> [What to produce]: Each line of the listing below, from the very first to the one that contains "builds a new", is to be retyped exactly as it stands.

> [Provided material]:

================================

(** * FamralPDF: the PDF editor component, embedded and verified

    The definitions below are a shallow embedding of the editor component
    [PDFEditTool], of the merge and compress tools, and of the sign tool.
    Conventions of the embedding:

    - a JavaScript [number] that holds a pixel coordinate, a size, an
      opacity or an angle is a real number ([R]): there is no NaN and no
      rounding.  The code rounds, so no theorem regroups a sum that the
      code adds up over several events;
    - a [number] that holds an index, a count or a page rotation is an
      integer ([Z]); the JavaScript remainder [%] is [Z.rem];
    - [PageMetadata] objects live in an object store ([heap]) and arrays hold
      references to them, because the code shares the objects between the
      page sequence and the history and updates one field in place;
    - [EditorElement] objects are never updated in place (every change
      builds a new object with a spread), so they are plain values;
    - an event handler reads the state of the render it was created in and
      queues updates; it is a function from that state to the state after
      the queued updates, and an asynchronous handler runs to its end
      before the next event;
    - calls into the PDF libraries are events of a trace, and an oracle
      decides which calls throw. *)

From Stdlib Require Import ZArith Reals Lra Lia List.
From stdpp Require Import base list strings pretty.
Import ListNotations.

Local Open Scope Z_scope.

(** ** JavaScript helpers *)

(** [arr[i]] for a numeric index: [undefined] (here [None]) out of range. *)
Definition js_index {A} (l : list A) (i : Z) : option A :=
  if i <? 0 then None else l !! Z.to_nat i.

(** [arr.slice(0, e)]: a negative end counts from the end of the array. *)
Definition js_slice0 {A} (l : list A) (e : Z) : list A :=
  let len := Z.of_nat (length l) in
  let k := if e <? 0 then Z.max (len + e) 0 else Z.min e len in
  take (Z.to_nat k) l.

(** [arr.shift()]: drops the first entry. *)
Definition js_shift {A} (l : list A) : list A := drop 1 l.

(** [arr.splice(i, 1)] for an index [i] of the array. *)
Definition splice_remove {A} (i : nat) (l : list A) : list A :=
  take i l ++ drop (S i) l.

(** [arr.splice(i, 0, v)] for [0 <= i]; an index past the end appends. *)
Definition splice_insert {A} (i : nat) (v : A) (l : list A) : list A :=
  take i l ++ v :: drop i l.

(** [s.includes(sub)]: substring test. *)
Fixpoint is_prefix (p s : string) : bool :=
  match p, s with
  | EmptyString, _ => true
  | String a p', String b s' => if Ascii.eqb a b then is_prefix p' s' else false
  | String _ _, EmptyString => false
  end.

Fixpoint includes (s sub : string) : bool :=
  is_prefix sub s ||
  match s with
  | EmptyString => false
  | String _ s' => includes s' sub
  end.

(** ** Data model *)

Inductive ToolMode :=
  | select | text | draw | rect | circle | image | highlight | eraser
  | line | arrow | redact.

Definition ToolMode_eqb (a b : ToolMode) : bool :=
  match a, b with
  | select, select | text, text | draw, draw | rect, rect | circle, circle
  | image, image | highlight, highlight | eraser, eraser | line, line
  | arrow, arrow | redact, redact => true
  | _, _ => false
  end.

Module TextAlign.
Inductive t := left | center | right.
End TextAlign.

Module PageMetadata.
Record t := mk {
  id : string;
  originalIndex : Z; (* -1 for blank pages *)
  rotation : Z       (* 0, 90, 180, 270 *)
}.
End PageMetadata.

Module Point.
Record t := mk { x : R; y : R }.
End Point.

Module EditorElement.
Record t := mk {
  id : string;
  pageId : string;
  type : ToolMode;
  x : R;
  y : R;
  width : R;
  height : R;
  content : option string;
  src : option string;
  color : string;
  fontSize : R;
  isBold : option bool;
  isItalic : option bool;
  textAlign : option TextAlign.t;
  opacity : R;
  rotation : option R;
  points : option (list Point.t);
  strokeWidth : R
}.

(** [{ ...el, x, y, width, height }] *)
Definition with_box (el : t) (x' y' w' h' : R) : t :=
  mk (id el) (pageId el) (type el) x' y' w' h' (content el) (src el)
     (color el) (fontSize el) (isBold el) (isItalic el) (textAlign el)
     (opacity el) (rotation el) (points el) (strokeWidth el).

(** [{ ...el, x: el.x + dx, y: el.y + dy }]: one addition per coordinate.
    The sums of several moves are never regrouped below, since the
    additions of the code round. *)
Definition moved (el : t) (dx dy : R) : t :=
  with_box el (x el + dx)%R (y el + dy)%R (width el) (height el).

(** [{ ...el, id, pageId }] *)
Definition with_ids (el : t) (id' pageId' : string) : t :=
  mk id' pageId' (type el) (x el) (y el) (width el) (height el)
     (content el) (src el) (color el) (fontSize el) (isBold el)
     (isItalic el) (textAlign el) (opacity el) (rotation el) (points el)
     (strokeWidth el).

(** [{ ...el, points: el.points ? [...el.points] : undefined }] *)
Definition clone (el : t) : t :=
  mk (id el) (pageId el) (type el) (x el) (y el) (width el) (height el)
     (content el) (src el) (color el) (fontSize el) (isBold el)
     (isItalic el) (textAlign el) (opacity el) (rotation el)
     (match points el with Some ps => Some (map (fun p => p) ps) | None => None end)
     (strokeWidth el).
End EditorElement.

Inductive PageNumberFormat := fmt_n | fmt_Page_n | fmt_Page_n_of_total.

Inductive PageNumberPosition :=
  | top_left | top_center | top_right
  | bottom_left | bottom_center | bottom_right.

Module PageNumberConfig.
Record t := mk {
  enabled : bool;
  format : PageNumberFormat;
  position : PageNumberPosition;
  fontSize : R;
  color : string;
  margin : R
}.
End PageNumberConfig.

(** The string value of a position, as the code tests it with [includes]. *)
Definition position_string (p : PageNumberPosition) : string :=
  match p with
  | top_left => "top-left" | top_center => "top-center"
  | top_right => "top-right" | bottom_left => "bottom-left"
  | bottom_center => "bottom-center" | bottom_right => "bottom-right"
  end.

(** The size of a page of a document, in PDF points. *)
Record PageSize := { page_width : R; page_height : R }.

(** The content of a PDF file as far as the editor looks at it: the sizes
    of its pages.  It stands for the bytes of the file ([fileBytes]) and for
    the document a library has parsed from them. *)
Record PdfFile := { file_pages : list PageSize }.

(** Addresses of [PageMetadata] objects in the object store. *)
Definition ref := nat.

(** One entry of the undo history:
    [{ elements: EditorElement[], sequence: PageMetadata[] }]. *)
Record Snapshot := {
  snap_elements : list EditorElement.t;
  snap_sequence : list ref
}.

Inductive Action := moving | creating | drawing | resizing | rotating.

(** The state variables of [PDFEditTool] that the modelled handlers read or
    write, and the object store. *)
Record State := mkState {
  heap : list PageMetadata.t;
  pdfDoc : option PdfFile;
  fileBytes : option PdfFile;
  pageSequence : list ref;
  currentPageIndex : Z;
  scale : R;
  docTitle : string;
  toolMode : ToolMode;
  elements : list EditorElement.t;
  selectedId : option string;
  history : list Snapshot;
  historyIndex : Z;
  watermarkText : string;
  pageNumbering : PageNumberConfig.t;
  currentColor : string;
  currentFontSize : R;
  currentStrokeWidth : R;
  currentOpacity : R;
  isDragging : bool;
  dragStart : Point.t;
  action : option Action;
  resizeDir : option string;
  newElStart : Point.t;
  activePageId : option string;
  currentPoints : list Point.t
}.

(** The state of a freshly mounted component. *)
Definition initial_state : State := {|
  heap := [];
  pdfDoc := None;
  fileBytes := None;
  pageSequence := [];
  currentPageIndex := 0;
  scale := 1%R;
  docTitle := "Untitled Document";
  toolMode := select;
  elements := [];
  selectedId := None;
  history := [];
  historyIndex := -1;
  watermarkText := "";
  pageNumbering :=
    PageNumberConfig.mk false fmt_Page_n_of_total bottom_center 12%R "#64748b" 20%R;
  currentColor := "#0ea5e9";
  currentFontSize := 16%R;
  currentStrokeWidth := 2%R;
  currentOpacity := 1%R;
  isDragging := false;
  dragStart := Point.mk 0%R 0%R;
  action := None;
  resizeDir := None;
  newElStart := Point.mk 0%R 0%R;
  activePageId := None;
  currentPoints := []
|}.

(** *** State updates *)

Definition set_heap (v : list PageMetadata.t) (s : State) : State :=
  mkState v (pdfDoc s) (fileBytes s) (pageSequence s) (currentPageIndex s)
    (scale s) (docTitle s) (toolMode s) (elements s) (selectedId s)
    (history s) (historyIndex s) (watermarkText s) (pageNumbering s)
    (currentColor s) (currentFontSize s) (currentStrokeWidth s)
    (currentOpacity s) (isDragging s) (dragStart s) (action s) (resizeDir s)
    (newElStart s) (activePageId s) (currentPoints s).

Definition setPdfDoc (v : option PdfFile) (s : State) : State :=
  mkState (heap s) v (fileBytes s) (pageSequence s) (currentPageIndex s)
    (scale s) (docTitle s) (toolMode s) (elements s) (selectedId s)
    (history s) (historyIndex s) (watermarkText s) (pageNumbering s)
    (currentColor s) (currentFontSize s) (currentStrokeWidth s)
    (currentOpacity s) (isDragging s) (dragStart s) (action s) (resizeDir s)
    (newElStart s) (activePageId s) (currentPoints s).

Definition setFileBytes (v : option PdfFile) (s : State) : State :=
  mkState (heap s) (pdfDoc s) v (pageSequence s) (currentPageIndex s)
    (scale s) (docTitle s) (toolMode s) (elements s) (selectedId s)
    (history s) (historyIndex s) (watermarkText s) (pageNumbering s)
    (currentColor s) (currentFontSize s) (currentStrokeWidth s)
    (currentOpacity s) (isDragging s) (dragStart s) (action s) (resizeDir s)
    (newElStart s) (activePageId s) (currentPoints s).

Definition setPageSequence (v : list ref) (s : State) : State :=
  mkState (heap s) (pdfDoc s) (fileBytes s) v (currentPageIndex s)
    (scale s) (docTitle s) (toolMode s) (elements s) (selectedId s)
    (history s) (historyIndex s) (watermarkText s) (pageNumbering s)
    (currentColor s) (currentFontSize s) (currentStrokeWidth s)
    (currentOpacity s) (isDragging s) (dragStart s) (action s) (resizeDir s)
    (newElStart s) (activePageId s) (currentPoints s).

Definition setCurrentPageIndex (v : Z) (s : State) : State :=
  mkState (heap s) (pdfDoc s) (fileBytes s) (pageSequence s) v
    (scale s) (docTitle s) (toolMode s) (elements s) (selectedId s)
    (history s) (historyIndex s) (watermarkText s) (pageNumbering s)
    (currentColor s) (currentFontSize s) (currentStrokeWidth s)
    (currentOpacity s) (isDragging s) (dragStart s) (action s) (resizeDir s)
    (newElStart s) (activePageId s) (currentPoints s).

Definition setDocTitle (v : string) (s : State) : State :=
  mkState (heap s) (pdfDoc s) (fileBytes s) (pageSequence s)
    (currentPageIndex s) (scale s) v (toolMode s) (elements s) (selectedId s)
    (history s) (historyIndex s) (watermarkText s) (pageNumbering s)
    (currentColor s) (currentFontSize s) (currentStrokeWidth s)
    (currentOpacity s) (isDragging s) (dragStart s) (action s) (resizeDir s)
    (newElStart s) (activePageId s) (currentPoints s).

Definition setToolMode (v : ToolMode) (s : State) : State :=
  mkState (heap s) (pdfDoc s) (fileBytes s) (pageSequence s)
    (currentPageIndex s) (scale s) (docTitle s) v (elements s) (selectedId s)
    (history s) (historyIndex s) (watermarkText s) (pageNumbering s)
    (currentColor s) (currentFontSize s) (currentStrokeWidth s)
    (currentOpacity s) (isDragging s) (dragStart s) (action s) (resizeDir s)
    (newElStart s) (activePageId s) (currentPoints s).

Definition setElements (v : list EditorElement.t) (s : State) : State :=
  mkState (heap s) (pdfDoc s) (fileBytes s) (pageSequence s)
    (currentPageIndex s) (scale s) (docTitle s) (toolMode s) v (selectedId s)
    (history s) (historyIndex s) (watermarkText s) (pageNumbering s)
    (currentColor s) (currentFontSize s) (currentStrokeWidth s)
    (currentOpacity s) (isDragging s) (dragStart s) (action s) (resizeDir s)
    (newElStart s) (activePageId s) (currentPoints s).

Definition setSelectedId (v : option string) (s : State) : State :=
  mkState (heap s) (pdfDoc s) (fileBytes s) (pageSequence s)
    (currentPageIndex s) (scale s) (docTitle s) (toolMode s) (elements s) v
    (history s) (historyIndex s) (watermarkText s) (pageNumbering s)
    (currentColor s) (currentFontSize s) (currentStrokeWidth s)
    (currentOpacity s) (isDragging s) (dragStart s) (action s) (resizeDir s)
    (newElStart s) (activePageId s) (currentPoints s).

Definition setHistory (v : list Snapshot) (s : State) : State :=
  mkState (heap s) (pdfDoc s) (fileBytes s) (pageSequence s)
    (currentPageIndex s) (scale s) (docTitle s) (toolMode s) (elements s)
    (selectedId s) v (historyIndex s) (watermarkText s) (pageNumbering s)
    (currentColor s) (currentFontSize s) (currentStrokeWidth s)
    (currentOpacity s) (isDragging s) (dragStart s) (action s) (resizeDir s)
    (newElStart s) (activePageId s) (currentPoints s).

================================

> [Task result]:
(** * FamralPDF: the PDF editor component, embedded and verified

    The definitions below are a shallow embedding of the editor component
    [PDFEditTool], of the merge and compress tools, and of the sign tool.
    Conventions of the embedding:

    - a JavaScript [number] that holds a pixel coordinate, a size, an
      opacity or an angle is a real number ([R]): there is no NaN and no
      rounding.  The code rounds, so no theorem regroups a sum that the
      code adds up over several events;
    - a [number] that holds an index, a count or a page rotation is an
      integer ([Z]); the JavaScript remainder [%] is [Z.rem];
    - [PageMetadata] objects live in an object store ([heap]) and arrays hold
      references to them, because the code shares the objects between the
      page sequence and the history and updates one field in place;
    - [EditorElement] objects are never updated in place (every change
      builds a new object with a spread), so they are plain values;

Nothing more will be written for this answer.